■ **Exercise directions**
Copy each line below exactly.

Extracted data entries
+---+
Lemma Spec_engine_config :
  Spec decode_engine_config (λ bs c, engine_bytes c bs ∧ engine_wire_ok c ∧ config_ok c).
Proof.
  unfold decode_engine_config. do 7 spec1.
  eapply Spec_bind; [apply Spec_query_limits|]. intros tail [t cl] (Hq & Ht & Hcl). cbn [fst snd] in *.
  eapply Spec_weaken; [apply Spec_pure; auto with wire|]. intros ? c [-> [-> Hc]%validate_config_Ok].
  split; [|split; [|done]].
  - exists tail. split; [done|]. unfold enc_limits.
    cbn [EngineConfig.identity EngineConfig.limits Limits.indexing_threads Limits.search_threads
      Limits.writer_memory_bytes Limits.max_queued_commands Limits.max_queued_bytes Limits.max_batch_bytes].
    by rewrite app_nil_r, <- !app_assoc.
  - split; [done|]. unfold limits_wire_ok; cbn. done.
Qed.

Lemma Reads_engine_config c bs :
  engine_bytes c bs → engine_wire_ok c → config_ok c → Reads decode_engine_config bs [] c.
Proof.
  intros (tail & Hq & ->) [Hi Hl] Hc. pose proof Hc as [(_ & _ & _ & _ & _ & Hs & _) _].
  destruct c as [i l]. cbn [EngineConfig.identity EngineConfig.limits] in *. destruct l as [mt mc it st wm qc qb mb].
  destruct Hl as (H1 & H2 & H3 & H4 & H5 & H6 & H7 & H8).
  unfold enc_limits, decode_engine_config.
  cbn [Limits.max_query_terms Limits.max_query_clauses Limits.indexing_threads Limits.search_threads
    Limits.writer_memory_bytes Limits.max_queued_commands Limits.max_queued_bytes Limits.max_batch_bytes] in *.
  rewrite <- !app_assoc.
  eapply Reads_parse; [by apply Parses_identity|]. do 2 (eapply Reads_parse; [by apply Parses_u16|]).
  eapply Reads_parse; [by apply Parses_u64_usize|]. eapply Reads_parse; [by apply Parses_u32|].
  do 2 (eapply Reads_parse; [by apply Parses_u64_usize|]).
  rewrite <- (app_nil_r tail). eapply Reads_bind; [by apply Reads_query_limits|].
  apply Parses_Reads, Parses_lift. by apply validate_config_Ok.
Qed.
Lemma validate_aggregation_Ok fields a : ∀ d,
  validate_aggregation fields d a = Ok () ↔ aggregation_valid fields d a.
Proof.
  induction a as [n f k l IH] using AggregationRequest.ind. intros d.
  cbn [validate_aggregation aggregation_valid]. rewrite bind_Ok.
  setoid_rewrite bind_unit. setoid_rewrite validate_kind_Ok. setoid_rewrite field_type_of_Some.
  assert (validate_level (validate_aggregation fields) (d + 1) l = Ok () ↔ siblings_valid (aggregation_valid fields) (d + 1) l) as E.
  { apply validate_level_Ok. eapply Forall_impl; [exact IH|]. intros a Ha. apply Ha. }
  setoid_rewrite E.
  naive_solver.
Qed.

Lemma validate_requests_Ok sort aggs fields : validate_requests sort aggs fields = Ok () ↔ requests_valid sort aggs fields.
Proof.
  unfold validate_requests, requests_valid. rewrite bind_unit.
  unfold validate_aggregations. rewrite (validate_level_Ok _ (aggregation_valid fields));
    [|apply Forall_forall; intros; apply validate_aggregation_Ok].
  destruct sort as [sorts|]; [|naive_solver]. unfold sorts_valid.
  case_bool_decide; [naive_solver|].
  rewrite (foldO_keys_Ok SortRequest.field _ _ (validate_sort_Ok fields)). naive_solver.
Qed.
+---+
■ **Output for this exercise**
Lemma Spec_engine_config :
  Spec decode_engine_config (λ bs c, engine_bytes c bs ∧ engine_wire_ok c ∧ config_ok c).
Proof.
  unfold decode_engine_config. do 7 spec1.
  eapply Spec_bind; [apply Spec_query_limits|]. intros tail [t cl] (Hq & Ht & Hcl). cbn [fst snd] in *.
  eapply Spec_weaken; [apply Spec_pure; auto with wire|]. intros ? c [-> [-> Hc]%validate_config_Ok].
  split; [|split; [|done]].
  - exists tail. split; [done|]. unfold enc_limits.
    cbn [EngineConfig.identity EngineConfig.limits Limits.indexing_threads Limits.search_threads
      Limits.writer_memory_bytes Limits.max_queued_commands Limits.max_queued_bytes Limits.max_batch_bytes].
    by rewrite app_nil_r, <- !app_assoc.
  - split; [done|]. unfold limits_wire_ok; cbn. done.
Qed.

Lemma Reads_engine_config c bs :
  engine_bytes c bs → engine_wire_ok c → config_ok c → Reads decode_engine_config bs [] c.
Proof.
  intros (tail & Hq & ->) [Hi Hl] Hc. pose proof Hc as [(_ & _ & _ & _ & _ & Hs & _) _].
  destruct c as [i l]. cbn [EngineConfig.identity EngineConfig.limits] in *. destruct l as [mt mc it st wm qc qb mb].
  destruct Hl as (H1 & H2 & H3 & H4 & H5 & H6 & H7 & H8).
  unfold enc_limits, decode_engine_config.
  cbn [Limits.max_query_terms Limits.max_query_clauses Limits.indexing_threads Limits.search_threads
    Limits.writer_memory_bytes Limits.max_queued_commands Limits.max_queued_bytes Limits.max_batch_bytes] in *.
  rewrite <- !app_assoc.
  eapply Reads_parse; [by apply Parses_identity|]. do 2 (eapply Reads_parse; [by apply Parses_u16|]).
  eapply Reads_parse; [by apply Parses_u64_usize|]. eapply Reads_parse; [by apply Parses_u32|].
  do 2 (eapply Reads_parse; [by apply Parses_u64_usize|]).
  rewrite <- (app_nil_r tail). eapply Reads_bind; [by apply Reads_query_limits|].
  apply Parses_Reads, Parses_lift. by apply validate_config_Ok.
Qed.
Lemma validate_aggregation_Ok fields a : ∀ d,
  validate_aggregation fields d a = Ok () ↔ aggregation_valid fields d a.
Proof.
  induction a as [n f k l IH] using AggregationRequest.ind. intros d.
  cbn [validate_aggregation aggregation_valid]. rewrite bind_Ok.
  setoid_rewrite bind_unit. setoid_rewrite validate_kind_Ok. setoid_rewrite field_type_of_Some.
  assert (validate_level (validate_aggregation fields) (d + 1) l = Ok () ↔ siblings_valid (aggregation_valid fields) (d + 1) l) as E.
  { apply validate_level_Ok. eapply Forall_impl; [exact IH|]. intros a Ha. apply Ha. }
  setoid_rewrite E.
  naive_solver.
Qed.

Lemma validate_requests_Ok sort aggs fields : validate_requests sort aggs fields = Ok () ↔ requests_valid sort aggs fields.
Proof.
  unfold validate_requests, requests_valid. rewrite bind_unit.
  unfold validate_aggregations. rewrite (validate_level_Ok _ (aggregation_valid fields));
    [|apply Forall_forall; intros; apply validate_aggregation_Ok].
  destruct sort as [sorts|]; [|naive_solver]. unfold sorts_valid.
  case_bool_decide; [naive_solver|].
  rewrite (foldO_keys_Ok SortRequest.field _ _ (validate_sort_Ok fields)). naive_solver.
Qed.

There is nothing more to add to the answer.